▸ HOW TO COMPLETE THIS TASK
As the answer, give a copy of each line below that includes the word "Definition".

▸ DATA FOR REVIEW
- Opening Delimiter -

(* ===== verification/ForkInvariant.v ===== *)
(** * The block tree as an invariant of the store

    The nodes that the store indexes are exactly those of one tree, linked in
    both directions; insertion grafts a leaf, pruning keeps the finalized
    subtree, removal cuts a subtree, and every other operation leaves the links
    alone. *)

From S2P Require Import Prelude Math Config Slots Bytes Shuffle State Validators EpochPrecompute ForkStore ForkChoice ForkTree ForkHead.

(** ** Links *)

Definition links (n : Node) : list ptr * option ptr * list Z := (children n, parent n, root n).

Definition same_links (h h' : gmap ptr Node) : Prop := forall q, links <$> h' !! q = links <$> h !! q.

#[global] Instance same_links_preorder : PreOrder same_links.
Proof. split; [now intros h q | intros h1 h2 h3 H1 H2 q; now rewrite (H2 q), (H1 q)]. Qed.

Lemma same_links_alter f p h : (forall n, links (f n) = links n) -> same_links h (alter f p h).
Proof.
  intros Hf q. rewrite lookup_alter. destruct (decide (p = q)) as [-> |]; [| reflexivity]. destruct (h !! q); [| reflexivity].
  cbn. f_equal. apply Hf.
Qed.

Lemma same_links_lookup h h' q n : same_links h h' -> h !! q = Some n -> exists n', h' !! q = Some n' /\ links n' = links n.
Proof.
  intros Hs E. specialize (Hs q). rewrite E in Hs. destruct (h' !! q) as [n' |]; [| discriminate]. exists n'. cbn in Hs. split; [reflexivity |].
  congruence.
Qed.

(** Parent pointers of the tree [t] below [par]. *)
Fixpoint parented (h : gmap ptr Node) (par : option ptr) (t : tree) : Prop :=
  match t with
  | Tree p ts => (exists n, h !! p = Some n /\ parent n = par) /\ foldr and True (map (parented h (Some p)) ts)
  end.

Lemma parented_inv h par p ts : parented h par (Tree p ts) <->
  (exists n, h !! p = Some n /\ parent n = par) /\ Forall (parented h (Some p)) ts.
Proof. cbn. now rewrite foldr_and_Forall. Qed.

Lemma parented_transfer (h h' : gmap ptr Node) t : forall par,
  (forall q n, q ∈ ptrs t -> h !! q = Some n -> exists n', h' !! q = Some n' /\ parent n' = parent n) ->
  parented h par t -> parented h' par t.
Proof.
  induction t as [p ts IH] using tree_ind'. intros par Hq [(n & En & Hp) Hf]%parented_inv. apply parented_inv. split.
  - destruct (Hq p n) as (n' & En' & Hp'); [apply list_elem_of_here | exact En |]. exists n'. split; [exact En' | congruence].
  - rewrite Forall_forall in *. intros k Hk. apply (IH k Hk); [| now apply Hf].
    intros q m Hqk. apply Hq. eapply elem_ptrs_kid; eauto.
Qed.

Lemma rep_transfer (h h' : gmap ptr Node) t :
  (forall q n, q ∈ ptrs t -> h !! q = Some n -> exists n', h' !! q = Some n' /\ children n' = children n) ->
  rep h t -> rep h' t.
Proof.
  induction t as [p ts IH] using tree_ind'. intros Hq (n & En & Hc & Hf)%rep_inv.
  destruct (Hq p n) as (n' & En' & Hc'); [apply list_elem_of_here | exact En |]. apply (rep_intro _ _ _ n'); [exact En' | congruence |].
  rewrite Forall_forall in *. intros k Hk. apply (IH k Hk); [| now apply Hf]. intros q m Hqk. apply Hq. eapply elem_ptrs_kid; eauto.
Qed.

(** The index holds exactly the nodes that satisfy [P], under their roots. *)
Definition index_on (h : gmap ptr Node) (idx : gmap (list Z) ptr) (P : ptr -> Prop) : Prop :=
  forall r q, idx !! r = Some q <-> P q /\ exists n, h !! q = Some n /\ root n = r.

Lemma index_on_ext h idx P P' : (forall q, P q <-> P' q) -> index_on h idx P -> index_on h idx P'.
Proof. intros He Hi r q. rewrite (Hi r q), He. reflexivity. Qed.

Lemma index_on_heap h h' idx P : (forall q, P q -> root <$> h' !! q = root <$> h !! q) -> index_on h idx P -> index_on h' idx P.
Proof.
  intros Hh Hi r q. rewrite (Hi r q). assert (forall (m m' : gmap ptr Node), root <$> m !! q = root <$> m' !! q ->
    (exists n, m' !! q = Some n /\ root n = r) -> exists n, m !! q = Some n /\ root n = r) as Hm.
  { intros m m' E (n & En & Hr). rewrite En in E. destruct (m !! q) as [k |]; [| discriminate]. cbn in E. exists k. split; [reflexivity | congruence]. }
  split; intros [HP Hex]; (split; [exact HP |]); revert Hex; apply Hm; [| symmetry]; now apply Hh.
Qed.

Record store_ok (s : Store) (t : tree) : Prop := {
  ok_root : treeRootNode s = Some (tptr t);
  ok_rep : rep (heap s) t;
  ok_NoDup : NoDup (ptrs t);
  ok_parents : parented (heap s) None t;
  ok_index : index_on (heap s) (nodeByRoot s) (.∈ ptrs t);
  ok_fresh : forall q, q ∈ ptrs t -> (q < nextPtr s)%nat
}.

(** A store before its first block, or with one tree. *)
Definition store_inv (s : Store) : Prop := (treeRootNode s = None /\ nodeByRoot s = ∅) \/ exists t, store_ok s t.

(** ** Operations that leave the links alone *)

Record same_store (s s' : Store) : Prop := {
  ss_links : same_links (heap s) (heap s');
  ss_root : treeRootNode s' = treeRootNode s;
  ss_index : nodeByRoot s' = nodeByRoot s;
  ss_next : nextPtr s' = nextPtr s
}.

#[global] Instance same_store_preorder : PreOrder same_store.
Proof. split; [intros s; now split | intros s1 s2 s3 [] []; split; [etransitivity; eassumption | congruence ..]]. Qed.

- Closing Delimiter -

▸ SOLUTION
Definition links (n : Node) : list ptr * option ptr * list Z := (children n, parent n, root n).
Definition same_links (h h' : gmap ptr Node) : Prop := forall q, links <$> h' !! q = links <$> h !! q.
Definition index_on (h : gmap ptr Node) (idx : gmap (list Z) ptr) (P : ptr -> Prop) : Prop :=
Definition store_inv (s : Store) : Prop := (treeRootNode s = None /\ nodeByRoot s = ∅) \/ exists t, store_ok s t.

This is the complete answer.